Aim of the task. Your answer should be the exact lines of the data below from the one containing "segments_hold d' (directory w) base old first written [] 0 fl'" through the one containing "segments_hold d (directory"; please include nothing else.

Dataset records.
# # #
(* ===== verification/WalOperations.v ===== *)
(** * The write-ahead log: its operations

    What each operation of an open log does to its invariant, for any behaviour
    of the operating system. *)

From S2P Require Import Prelude Errors JsNumber JsString Binary WalFormat Disk DiskLemmas WriteAheadLog WalLemmas WalInvariant.
Import WalFormat WriteAheadLog.

(** ** The invariant where little changes *)
Lemma hold_same d d' dir base old first written attempted n fl :
  NoDup (omap_keys (files d')) → (∀ p, omap_get (files d') p = omap_get (files d) p) →
  segments_hold d dir base old first written attempted n fl →
  segments_hold d' dir base old first written attempted n fl.
Proof.
  intros Hn Hg [H1 H2 H3 H4 H5 H6 H7 H8]. unfold holds in *. split; try done.
  - intros name. rewrite Hg. apply H2.
  - eapply Forall_impl; [exact H3|]. intros s. apply whole_file_mono, Hg.
  - unfold holds. by rewrite Hg.
Qed.

Lemma inv_same d d' w base old first written waiting attempted n fl durable :
  NoDup (omap_keys (files d')) → (∀ p, omap_get (files d') p = omap_get (files d) p) →
  log_inv d w base old first written waiting attempted n fl durable →
  log_inv d' w base old first written waiting attempted n fl durable.
Proof.
  intros Hn Hg [H1 H2 H3 H4 H5 H6 H7 H8 H9 H10 H11]. split; try done; [by eapply hold_same|].
  intros Hm. destruct (H10 Hm) as [Ho Hr]. split; [|done]. eapply Forall_impl; [exact Ho|].
  intros s Hs. unfold holds in *. by rewrite Hg.
Qed.

Lemma inv_files d d' w base old first written waiting attempted n fl durable :
  files d' = files d →
  log_inv d w base old first written waiting attempted n fl durable →
  log_inv d' w base old first written waiting attempted n fl durable.
Proof.
  intros E Hi. eapply inv_same; [|by intros; rewrite E|exact Hi]. rewrite E. apply Hi.
Qed.

Lemma inv_broken d w base old first written waiting attempted n fl durable :
  log_inv d w base old first written waiting attempted n fl durable →
  log_inv d (set_broken w) base old first written waiting attempted n fl durable.
Proof. by intros [H1 H2 H3 H4 H5 H6 H7 H8 H9 H10 H11]; split. Qed.

(** Everything written and flushed. *)
Lemma inv_flushed d d' w w' base old first written durable fl fl' :
  log_inv d w base old first written [] [] 0 fl durable →
  frame (segment_file (directory w) first) d d' →
  segments_hold d' (directory w) base old first written [] 0 fl' →
  len (segment_bytes first written) ≤ fl' →
  same_settings w w' → segments w' = segments w → fd w' = fd w → nextLsn w' = nextLsn w →
  pending w' = pending w → pendingBytes w' = pendingBytes w → position w' = position w →
  (unsynced w' = true → mode w = Flushed) → broken w' = false → broken w = false →
  log_inv d' w' base old first written [] [] 0 fl' (nextLsn w).
Proof.
  intros [H1 H2 H3 H4 H5 H6 H7 H8 H9 H10 H11] Hf Hh Hfl [S1 S2 S3 S4 S5] E1 E2 E3 E4 E5 E6 Hu Hb Hb'.
  split; rewrite ?S1, ?S2, ?S3, ?S5, ?E1, ?E2, ?E3, ?E4, ?E5, ?E6; try done.
  - intros _. by apply H7.
  - intros Hm. destruct (H10 Hm) as [Ho _]. split; [exact (old_flushed_frame _ _ _ _ _ _ _ _ _ _ H1 Hf Ho)|].
    exists (length written). split; [done|]. split; [unfold len in H4; cbn in H4; lia|].
    by rewrite firstn_all.
Qed.

Section Log.
Context (os : Z → Call → Outcome).

(** ** [fsyncSync], [commit], [sync] *)
Lemma fsync_or_break_outcome d w base old first written fl :
  segments_hold d (directory w) base old first written [] 0 fl →
  fd w = Some (segment_file (directory w) first) →
  match fsync_or_break os (d, w) with
  | (Ok _, (d', w')) => w' = w ∧ frame (segment_file (directory w) first) d d' ∧
      segments_hold d' (directory w) base old first written [] 0 (len (segment_bytes first written))
  | (Throw e, (d', w')) => w' = set_broken w ∧ files d' = files d
  end.
Proof.
  intros Hh Hfd. unfold fsync_or_break, st_catch. rewrite (with_descriptor _ d w _ Hfd).
  pose proof (hold_active _ _ _ _ _ _ _ _ _ Hh) as Ha. rewrite take_0, app_nil_r in Ha.
  pose proof (fsync_outcome os _ d _ fl Ha) as Hs.
  destruct (fsyncSync os (segment_file (directory w) first) d) as [[u|e] d'].
  - destruct Hs as [Hf Hh']. split; [done|]. split; [done|].
    apply (hold_change d d' _ base old first written [] 0 fl); [done|done| | |apply Hh];
      by rewrite take_0, app_nil_r.
  - by destruct Hs as [_ Hs].
Qed.

Lemma commit_outcome d w base old first written waiting attempted n fl durable :
  log_inv d w base old first written waiting attempted n fl durable → closed w = false →
  match commit os (d, w) with
  | (Ok _, (d', w')) => same_settings w w' ∧ nextLsn w' = nextLsn w ∧ unsynced w' = false ∧
      broken w' = broken w ∧
      ∃ fl', log_inv d' w' base old first written waiting attempted n fl' (if bool_decide (mode w = Flushed) then nextLsn w else durable)
  | (Throw e, (d', w')) => same_settings w w' ∧ broken w' = true ∧ nextLsn w' = nextLsn w ∧
      log_inv d' w' base old first written waiting attempted n fl durable
  end.
Proof.
  intros Hi Hc. pose proof Hi as [Hh Hseg Hfd Hnext Hp Hpb Hopen Hmem Hwr Hdur Hun].
  unfold commit. rewrite this_bind, Hc, orb_false_r.
  destruct (unsynced w) eqn:Eu; cbn [negb].
  2: { cbn. split; [done|]. split_and!; try done. exists fl. case_bool_decide as Hm; [|done].
    split; try done. intros _. destruct (Hdur Hm) as [Ho (m & Hm1 & Hm2 & Hm3 & Hm4)].
    specialize (Hm4 eq_refl) as ->. split; [done|]. exists (length written). split_and!; try done.
    destruct Hwr as [-> _]; [by rewrite Hm|]. rewrite Hnext. unfold len. cbn. lia. }
  specialize (Hun eq_refl). destruct Hwr as [-> _]; [by rewrite Hun|].
  rewrite bool_decide_eq_true_2 by done.
  destruct (broken w) eqn:Eb.
  { destruct (assertWritable_refuses d w) as (e & E); [by rewrite Eb, orb_true_r|].
    rewrite (bind_throw _ _ _ _ _ E). done. }
  rewrite (bind_ok _ _ _ () (d, w)) by (by apply assertWritable_open).
  destruct (Hopen eq_refl) as (-> & -> & Hpos).
  pose proof (fsync_or_break_outcome d w base old first written fl Hh (Hfd Hc)) as Hf.
  unfold mbind at 1, st_bind at 1. destruct (fsync_or_break os (d, w)) as [[u|e] [d' w']].
  - destruct Hf as (-> & Hf & Hh'). cbn. split; [done|]. split_and!; try done. eexists.
    eapply (inv_flushed d d' w); try done.
  - destruct Hf as (-> & Hf). split; [done|]. split; [done|]. split; [done|].
    apply inv_broken. by eapply inv_files.
Qed.

(** [flush] on a log that may be closed or broken changes nothing. *)
Lemma flush_refuses d w :
  closed w || broken w = true → ∃ e, flush os (d, w) = (Throw e, (d, w)).
Proof.
  intros Hcb. destruct (assertWritable_refuses d w Hcb) as (e & E). exists e.
  unfold flush. by rewrite (bind_throw _ _ _ _ _ E).
Qed.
# # #
Problem solution.
  segments_hold d' (directory w) base old first written [] 0 fl' →
  len (segment_bytes first written) ≤ fl' →
  same_settings w w' → segments w' = segments w → fd w' = fd w → nextLsn w' = nextLsn w →
  pending w' = pending w → pendingBytes w' = pendingBytes w → position w' = position w →
  (unsynced w' = true → mode w = Flushed) → broken w' = false → broken w = false →
  log_inv d' w' base old first written [] [] 0 fl' (nextLsn w).
Proof.
  intros [H1 H2 H3 H4 H5 H6 H7 H8 H9 H10 H11] Hf Hh Hfl [S1 S2 S3 S4 S5] E1 E2 E3 E4 E5 E6 Hu Hb Hb'.
  split; rewrite ?S1, ?S2, ?S3, ?S5, ?E1, ?E2, ?E3, ?E4, ?E5, ?E6; try done.
  - intros _. by apply H7.
  - intros Hm. destruct (H10 Hm) as [Ho _]. split; [exact (old_flushed_frame _ _ _ _ _ _ _ _ _ _ H1 Hf Ho)|].
    exists (length written). split; [done|]. split; [unfold len in H4; cbn in H4; lia|].
    by rewrite firstn_all.
Qed.

Section Log.
Context (os : Z → Call → Outcome).

(** ** [fsyncSync], [commit], [sync] *)
Lemma fsync_or_break_outcome d w base old first written fl :
  segments_hold d (directory w) base old first written [] 0 fl →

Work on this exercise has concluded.